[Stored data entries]

:::

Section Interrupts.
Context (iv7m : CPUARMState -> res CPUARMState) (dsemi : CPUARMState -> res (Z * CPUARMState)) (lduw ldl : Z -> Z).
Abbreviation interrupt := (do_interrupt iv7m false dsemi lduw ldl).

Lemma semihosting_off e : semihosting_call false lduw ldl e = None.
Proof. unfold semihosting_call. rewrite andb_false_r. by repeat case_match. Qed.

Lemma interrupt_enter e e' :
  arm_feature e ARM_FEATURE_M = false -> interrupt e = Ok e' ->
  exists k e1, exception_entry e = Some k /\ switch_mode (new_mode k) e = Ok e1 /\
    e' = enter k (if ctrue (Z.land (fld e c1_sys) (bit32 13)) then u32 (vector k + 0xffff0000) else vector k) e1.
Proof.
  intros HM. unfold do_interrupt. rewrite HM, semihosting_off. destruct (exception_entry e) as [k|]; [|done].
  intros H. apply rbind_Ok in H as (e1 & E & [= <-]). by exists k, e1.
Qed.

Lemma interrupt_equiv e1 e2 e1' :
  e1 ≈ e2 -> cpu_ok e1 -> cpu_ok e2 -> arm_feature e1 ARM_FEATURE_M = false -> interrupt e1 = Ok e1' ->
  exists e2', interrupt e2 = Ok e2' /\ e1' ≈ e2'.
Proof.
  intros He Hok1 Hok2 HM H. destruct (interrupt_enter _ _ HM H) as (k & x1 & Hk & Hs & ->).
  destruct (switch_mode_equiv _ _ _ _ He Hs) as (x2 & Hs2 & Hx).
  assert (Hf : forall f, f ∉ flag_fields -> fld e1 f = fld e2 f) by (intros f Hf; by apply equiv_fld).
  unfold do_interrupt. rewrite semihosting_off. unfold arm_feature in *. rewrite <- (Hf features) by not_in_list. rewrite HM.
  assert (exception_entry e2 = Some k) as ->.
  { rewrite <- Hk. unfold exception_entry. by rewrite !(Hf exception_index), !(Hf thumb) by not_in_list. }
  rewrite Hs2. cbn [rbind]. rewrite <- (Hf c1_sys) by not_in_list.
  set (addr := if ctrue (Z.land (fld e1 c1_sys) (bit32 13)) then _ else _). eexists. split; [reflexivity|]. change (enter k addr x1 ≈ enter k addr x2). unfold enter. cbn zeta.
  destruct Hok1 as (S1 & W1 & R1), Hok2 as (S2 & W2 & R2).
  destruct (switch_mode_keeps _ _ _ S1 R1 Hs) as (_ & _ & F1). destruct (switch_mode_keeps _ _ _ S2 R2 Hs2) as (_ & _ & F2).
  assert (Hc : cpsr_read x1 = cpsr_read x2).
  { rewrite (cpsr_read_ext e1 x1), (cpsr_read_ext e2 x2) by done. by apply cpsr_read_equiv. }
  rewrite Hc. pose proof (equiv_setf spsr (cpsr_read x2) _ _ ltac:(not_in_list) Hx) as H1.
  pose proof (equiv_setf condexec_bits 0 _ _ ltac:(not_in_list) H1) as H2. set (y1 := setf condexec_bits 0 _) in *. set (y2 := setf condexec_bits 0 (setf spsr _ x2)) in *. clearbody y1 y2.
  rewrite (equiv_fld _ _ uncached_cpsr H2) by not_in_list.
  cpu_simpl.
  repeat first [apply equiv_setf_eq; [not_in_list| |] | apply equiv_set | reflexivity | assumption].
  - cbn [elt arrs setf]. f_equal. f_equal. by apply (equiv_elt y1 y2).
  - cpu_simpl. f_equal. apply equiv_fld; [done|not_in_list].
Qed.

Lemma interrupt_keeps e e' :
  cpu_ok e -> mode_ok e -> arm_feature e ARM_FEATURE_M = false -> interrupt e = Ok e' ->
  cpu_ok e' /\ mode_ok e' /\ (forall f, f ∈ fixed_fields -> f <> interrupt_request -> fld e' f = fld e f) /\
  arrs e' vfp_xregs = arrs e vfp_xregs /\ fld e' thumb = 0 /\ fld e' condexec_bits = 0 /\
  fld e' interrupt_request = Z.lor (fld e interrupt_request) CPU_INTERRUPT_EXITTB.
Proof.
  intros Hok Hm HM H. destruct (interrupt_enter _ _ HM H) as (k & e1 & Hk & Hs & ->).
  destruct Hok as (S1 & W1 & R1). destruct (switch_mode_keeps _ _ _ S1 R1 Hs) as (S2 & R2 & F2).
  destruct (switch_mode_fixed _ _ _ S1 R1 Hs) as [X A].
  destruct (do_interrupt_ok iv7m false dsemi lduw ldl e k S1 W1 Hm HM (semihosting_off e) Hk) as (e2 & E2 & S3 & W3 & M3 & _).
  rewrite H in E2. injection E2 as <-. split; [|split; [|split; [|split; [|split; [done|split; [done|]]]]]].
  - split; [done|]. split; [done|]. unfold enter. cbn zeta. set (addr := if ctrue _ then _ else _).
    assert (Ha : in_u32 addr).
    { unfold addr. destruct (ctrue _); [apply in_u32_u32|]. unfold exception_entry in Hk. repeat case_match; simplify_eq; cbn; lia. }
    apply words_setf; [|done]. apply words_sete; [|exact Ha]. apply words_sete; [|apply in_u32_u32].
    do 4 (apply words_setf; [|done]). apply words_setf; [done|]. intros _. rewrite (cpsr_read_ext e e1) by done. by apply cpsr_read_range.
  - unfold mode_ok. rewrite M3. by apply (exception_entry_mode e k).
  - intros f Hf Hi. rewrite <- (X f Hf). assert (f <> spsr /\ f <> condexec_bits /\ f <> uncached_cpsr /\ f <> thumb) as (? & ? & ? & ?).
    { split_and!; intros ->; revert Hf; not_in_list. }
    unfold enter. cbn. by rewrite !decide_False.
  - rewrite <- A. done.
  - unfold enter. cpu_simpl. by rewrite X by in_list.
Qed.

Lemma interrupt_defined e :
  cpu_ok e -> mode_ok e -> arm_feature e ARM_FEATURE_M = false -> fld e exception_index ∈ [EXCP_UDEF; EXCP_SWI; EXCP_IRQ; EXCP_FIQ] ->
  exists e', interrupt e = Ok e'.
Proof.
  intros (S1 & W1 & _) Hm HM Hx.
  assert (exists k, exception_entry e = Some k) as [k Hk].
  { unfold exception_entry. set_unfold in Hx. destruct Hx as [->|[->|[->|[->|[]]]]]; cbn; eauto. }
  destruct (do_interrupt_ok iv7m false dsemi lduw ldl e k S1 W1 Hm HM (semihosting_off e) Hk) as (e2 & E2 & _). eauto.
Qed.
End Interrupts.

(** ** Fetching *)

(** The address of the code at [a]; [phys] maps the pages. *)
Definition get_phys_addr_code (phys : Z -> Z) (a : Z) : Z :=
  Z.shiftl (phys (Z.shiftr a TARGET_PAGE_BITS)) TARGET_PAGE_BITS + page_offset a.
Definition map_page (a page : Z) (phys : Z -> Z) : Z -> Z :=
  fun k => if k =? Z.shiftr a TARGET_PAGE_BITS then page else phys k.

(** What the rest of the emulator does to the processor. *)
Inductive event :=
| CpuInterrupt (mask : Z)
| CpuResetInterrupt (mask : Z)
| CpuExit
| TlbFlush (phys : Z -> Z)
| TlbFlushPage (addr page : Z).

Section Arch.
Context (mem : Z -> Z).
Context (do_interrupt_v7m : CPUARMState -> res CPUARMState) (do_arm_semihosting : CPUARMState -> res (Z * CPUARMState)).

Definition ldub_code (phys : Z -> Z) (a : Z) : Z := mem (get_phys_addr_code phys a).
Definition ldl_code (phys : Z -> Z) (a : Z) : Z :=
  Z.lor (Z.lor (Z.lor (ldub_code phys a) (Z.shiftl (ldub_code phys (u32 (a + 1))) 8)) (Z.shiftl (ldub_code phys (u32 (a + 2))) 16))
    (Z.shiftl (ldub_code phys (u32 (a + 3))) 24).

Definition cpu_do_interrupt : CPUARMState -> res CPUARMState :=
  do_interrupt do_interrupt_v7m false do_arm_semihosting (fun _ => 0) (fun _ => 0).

:::

__Work task__: In the entries above, find the line with "rewrite (cpsr_read_ext e1" and the line with "rewrite Hc. pose", then set down exactly those two and every line between them, nothing else.

__Exercise response__:
  { rewrite (cpsr_read_ext e1 x1), (cpsr_read_ext e2 x2) by done. by apply cpsr_read_equiv. }
  rewrite Hc. pose proof (equiv_setf spsr (cpsr_read x2) _ _ ltac:(not_in_list) Hx) as H1.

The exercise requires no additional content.